PROBLEM TO SOLVE: Transcribe exactly everything in the data below from the line containing "(** A shard with one string. *)" down to the line containing "(** The command", both lines included and nothing further.

AVAILABLE RECORDS:

(* ===== verification/Tests.v ===== *)
(** * The repository's tests, run on the model

    The unit tests of the storage (tests/unit/test_map.cpp) and the sessions of the
    integration tests (tests/integration), evaluated: the bytes a client sends go
    through [handle_read], a forwarded command through the inboxes of two cores, and
    the bytes of the replies are read back off the wire.  The definitions of the
    model are the ones that run. *)
From S2P Require Import Prelude CxxString Double Containers Value Store HashMap Shard Router Topology Command Exec StringCommands Wire Rdb Registry RespParser UringStub IoContext Connection Worker RequestTheorems.
From Stdlib Require Import ZArith Ascii.
From stdpp Require Import prelude gmap strings list_numbers.

#[local] Existing Instance demo_hash.
#[local] Existing Instance demo_files.

(** ** tests/unit/test_map.cpp *)

(** The string a pointer leads to. *)
Definition text (v : option Value) : option string :=
  match v with Some (VString s) => Some s | _ => None end.
Definition map_text (m : HashMap) (k : string) : option string :=
  text (HashMap.deref m <$> HashMap.get m k).

(** The puts that succeed, from an empty table, with what they returned. *)
Fixpoint puts (m : HashMap) (l : list (string * string)) : outcome (HashMap * list bool) :=
  match l with
  | [] => Ok (m, [])
  | (k, v) :: l =>
      match HashMap.put m k (VString v) with
      | Ok (m, b) => match puts m l with Ok (m, bs) => Ok (m, b :: bs) | o => o end
      | Throw e => Throw e
      | Undefined => Undefined
      end
  end.
Definition table (cap : nat) (l : list (string * string)) : HashMap :=
  match puts (new_map cap) l with Ok (m, _) => m | _ => new_map cap end.

Example HashMapTest_BasicPutGet :
  map_text (table 16 [("key1", "value1")]) "key1" = Some "value1" ∧
  map_text (table 16 [("key1", "value1"); ("key1", "value2")]) "key1" = Some "value2" ∧
  match puts (new_map 16) [("key1", "value1"); ("key1", "value2")] with
  | Ok (_, bs) => bs = [true; false]
  | _ => False
  end.
Proof. vm_compute. repeat split. Qed.

Example HashMapTest_Delete :
  let m := table 16 [("key1", "val")] in
  let '(m1, b1) := HashMap.del m "key1" in
  let '(m2, b2) := HashMap.del m1 "key1" in
  b1 = true ∧ HashMap.get m1 "key1" = None ∧ b2 = false.
Proof. vm_compute. repeat split. Qed.

(** All four keys have the same hash here. *)
Example HashMapTest_CollisionHandling :
  let m := table 4 [("k1", "v1"); ("k2", "v2"); ("k3", "v3"); ("k4", "v4")] in
  map_text m "k1" = Some "v1" ∧ map_text m "k4" = Some "v4" ∧
  HashMap.put m "k5" (VString "v5") = Throw (runtime_error "HashMap is full").
Proof. vm_compute. repeat split. Qed.

(** A shard with one string. *)
Definition shard_with (k v : string) : Shard HashMap :=
  match Shard.set new_shard k (VString v) with Ok sh => sh | _ => new_shard end.
Definition shard_text (now : Z) (sh : Shard HashMap) (k : string) : option string :=
  let '(sh, p) := Shard.get now sh k in text (Shard.deref sh <$> p).

Example ShardTest_SetGet : shard_text 0 (shard_with "foo" "bar") "foo" = Some "bar".
Proof. vm_compute. reflexivity. Qed.

Example ShardTest_Expiry :
  let sh := Shard.set_expiry (shard_with "temp" "val") "temp" (1000 + 100) in
  shard_text 1000 sh "temp" = Some "val" ∧ shard_text 1150 sh "temp" = None.
Proof. vm_compute. repeat split. Qed.

Example ShardTest_UpdateClearsExpiry :
  match Shard.set (Shard.set_expiry (shard_with "persistent" "val") "persistent" (1000 + 100))
    "persistent" (VString "newval") with
  | Ok sh => shard_text 1150 sh "persistent" = Some "newval"
  | _ => False
  end.
Proof. vm_compute. reflexivity. Qed.

Example ShardTest_SetCommands :
  match Shard.set new_shard "myset" (VSet []) with
  | Ok sh =>
      match Shard.get 0 sh "myset" with
      | (sh, Some p) =>
          match Shard.deref sh p with
          | VSet s =>
              let sh := Shard.assign sh p (VSet (set_insert "b" (set_insert "a" s).1).1) in
              Shard.deref sh p = VSet ["a"; "b"]
          | _ => False
          end
      | _ => False
      end
  | _ => False
  end.
Proof. vm_compute. reflexivity. Qed.

(** ** A client of a server with two cores *)

Record Machine := mkMachine { m_world : World; m_cores : list Core }.

(** The client is connection 1 of core [c]. *)
Definition new_machine (c : nat) (clk : nat → Z) : Machine :=
  let io := mkCtx (io_uring_queue_init 8) 7 7 in
  mkMachine (mkWorld (new_topology 2) clk 0 ∅ ∅ EventFd)
    (<[c := mkCore io 3 {[ 1%Z := mkConn 5 1 [] false reset ]}]> (replicate 2 (mkCore io 3 ∅))).

Definition on_core (c : nat) (h : handler unit) (m : Machine) : Machine :=
  match m_cores m !! c with
  | Some k => let s := (h (mkServer (m_world m) k 2)).2 in
      mkMachine (world s) (<[c := core s]> (m_cores m))
  | None => m
  end.

Definition replies_queued (c : nat) (m : Machine) : list string :=
  default [] (m_cores m !! c ≫= λ k, write_queue_ <$> local_connections k !! 1%Z).

(** The command is sent, the cores look into their inboxes, the client's last, and
    the reply is written and read. *)
Definition ask (c : nat) (args : list string) (m : Machine) : option resp * Machine :=
  let data := RespParser.encode args in
  let m := on_core c (handle_read c 1 (Z.of_nat (length data)) data) m in
  let m := on_core (1 - c) (notification_handler (1 - c)) m in
  let m := on_core c (notification_handler c) m in
  match replies_queued c m with
  | [reply] =>
      match read_reply (bytes_of_string reply) with
      | Some (v, []) => (Some v, on_core c (handle_write 1 (str_size reply)) m)
      | _ => (None, m)
      end
  | _ => (None, m)
  end.

(** Commands with the replies they must get. *)
Abbreviation script := (list (list string * resp)).

Fixpoint session (c : nat) (l : script) (m : Machine) : bool :=
  match l with
  | [] => true
  | (args, expected) :: l =>
      let '(r, m) := ask c args m in bool_decide (r = Some expected) && session c l m
  end.

(** ** tests/integration *)

Definition test_lists : script :=
  [(["DEL"; "mylist"], RInt 0); (["LPUSH"; "mylist"; "a"; "b"; "c"], RInt 3);
   (["LRANGE"; "mylist"; "0"; "-1"], RArray ["c"; "b"; "a"]); (["LPOP"; "mylist"], RBulk "c");
   (["LRANGE"; "mylist"; "0"; "-1"], RArray ["b"; "a"])].

Definition numbered (prefix : string) (n : nat) : list string :=
  (λ i, prefix +:+ to_string (Z.of_nat i)) <$> seq 0 n.
Definition test_lists_forwarding : script :=
  numbered "list-" 3 ≫= λ k,
    [(["DEL"; k], RInt 0); (["LPUSH"; k; "X"], RInt 1); (["LPOP"; k], RBulk "X")].

Definition test_structures_sets : script :=
  [(["DEL"; "myset"], RInt 0); (["SADD"; "myset"; "a"; "b"; "c"], RInt 3);
   (["SADD"; "myset"; "a"], RInt 0); (["SMEMBERS"; "myset"], RArray ["a"; "b"; "c"])].

Definition test_structures_hashes : script :=
  [(["DEL"; "myhash"], RInt 0); (["HSET"; "myhash"; "field1"; "val1"; "field2"; "val2"], RInt 2);
   (["HGET"; "myhash"; "field1"], RBulk "val1");
   (["HGETALL"; "myhash"], RArray ["field1"; "val1"; "field2"; "val2"]); (["HLEN"; "myhash"], RInt 2);
   (["HDEL"; "myhash"; "field1"], RInt 1); (["HLEN"; "myhash"], RInt 1)].

Definition test_structures_zsets : script :=
  [(["DEL"; "myzset"], RInt 0); (["ZADD"; "myzset"; "10"; "member1"; "20"; "member2"], RInt 2);
   (["ZADD"; "myzset"; "15"; "member1"], RInt 0);
   (["ZRANGE"; "myzset"; "0"; "-1"; "WITHSCORES"], RArray ["member1"; "15"; "member2"; "20"])].

Definition test_structures_lists : script :=
  [(["DEL"; "mylist"], RInt 1); (["RPUSH"; "mylist"; "a"; "b"; "c"], RInt 3);
   (["LLEN"; "mylist"], RInt 3); (["RPOP"; "mylist"], RBulk "c"); (["LLEN"; "mylist"], RInt 2);
   (["LPUSH"; "mylist"; "z"], RInt 3); (["LRANGE"; "mylist"; "0"; "-1"], RArray ["z"; "a"; "b"])].

(** EXPIRE and the first TTL read the clock twice each, then 1.2 seconds pass. *)
Definition test_structures_expiry : script :=
  [(["SET"; "expire_key"; "gone_soon"], RSimple "OK"); (["EXPIRE"; "expire_key"; "1"], RInt 1);
   (["TTL"; "expire_key"], RInt 1); (["GET"; "expire_key"], RNil); (["TTL"; "expire_key"], RInt (-2))].

Definition test_sharding : script :=
  numbered "key-" 5 ≫= λ k, [(["SET"; k; "val-" +:+ k], RSimple "OK"); (["GET"; k], RBulk ("val-" +:+ k))].

Definition tests : script :=
  test_structures_expiry ++ test_lists ++ test_lists_forwarding ++ test_structures_sets ++
  test_structures_hashes ++ test_structures_zsets ++ test_structures_lists ++ test_sharding.
Definition test_clock (n : nat) : Z := if n <? 4 then 5000 else 6200.

(** All commands get their replies, from either core: each is local on one and
    forwarded on the other. *)
Example integration_core0 : session 0 tests (new_machine 0 test_clock) = true.
Proof. vm_compute. reflexivity. Qed.
Example integration_core1 : session 1 tests (new_machine 1 test_clock) = true.
Proof. vm_compute. reflexivity. Qed.

(** The ring does not spread the keys of tests/integration/test_sharding.py: with
    two cores, two of the hundred belong to core 1. *)
Example sharding_skewed :
  length (filter (λ i, i = 1) (get_shard_id (new_router 2) <$> numbered "key-" 100)) = 2.
Proof. vm_compute. reflexivity. Qed.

OUTPUT BELOW:
(** A shard with one string. *)
Definition shard_with (k v : string) : Shard HashMap :=
  match Shard.set new_shard k (VString v) with Ok sh => sh | _ => new_shard end.
Definition shard_text (now : Z) (sh : Shard HashMap) (k : string) : option string :=
  let '(sh, p) := Shard.get now sh k in text (Shard.deref sh <$> p).

Example ShardTest_SetGet : shard_text 0 (shard_with "foo" "bar") "foo" = Some "bar".
Proof. vm_compute. reflexivity. Qed.

Example ShardTest_Expiry :
  let sh := Shard.set_expiry (shard_with "temp" "val") "temp" (1000 + 100) in
  shard_text 1000 sh "temp" = Some "val" ∧ shard_text 1150 sh "temp" = None.
Proof. vm_compute. repeat split. Qed.

Example ShardTest_UpdateClearsExpiry :
  match Shard.set (Shard.set_expiry (shard_with "persistent" "val") "persistent" (1000 + 100))
    "persistent" (VString "newval") with
  | Ok sh => shard_text 1150 sh "persistent" = Some "newval"
  | _ => False
  end.
Proof. vm_compute. reflexivity. Qed.

Example ShardTest_SetCommands :
  match Shard.set new_shard "myset" (VSet []) with
  | Ok sh =>
      match Shard.get 0 sh "myset" with
      | (sh, Some p) =>
          match Shard.deref sh p with
          | VSet s =>
              let sh := Shard.assign sh p (VSet (set_insert "b" (set_insert "a" s).1).1) in
              Shard.deref sh p = VSet ["a"; "b"]
          | _ => False
          end
      | _ => False
      end
  | _ => False
  end.
Proof. vm_compute. reflexivity. Qed.

(** ** A client of a server with two cores *)

Record Machine := mkMachine { m_world : World; m_cores : list Core }.

(** The client is connection 1 of core [c]. *)
Definition new_machine (c : nat) (clk : nat → Z) : Machine :=
  let io := mkCtx (io_uring_queue_init 8) 7 7 in
  mkMachine (mkWorld (new_topology 2) clk 0 ∅ ∅ EventFd)
    (<[c := mkCore io 3 {[ 1%Z := mkConn 5 1 [] false reset ]}]> (replicate 2 (mkCore io 3 ∅))).

Definition on_core (c : nat) (h : handler unit) (m : Machine) : Machine :=
  match m_cores m !! c with
  | Some k => let s := (h (mkServer (m_world m) k 2)).2 in
      mkMachine (world s) (<[c := core s]> (m_cores m))
  | None => m
  end.

Definition replies_queued (c : nat) (m : Machine) : list string :=
  default [] (m_cores m !! c ≫= λ k, write_queue_ <$> local_connections k !! 1%Z).

(** The command is sent, the cores look into their inboxes, the client's last, and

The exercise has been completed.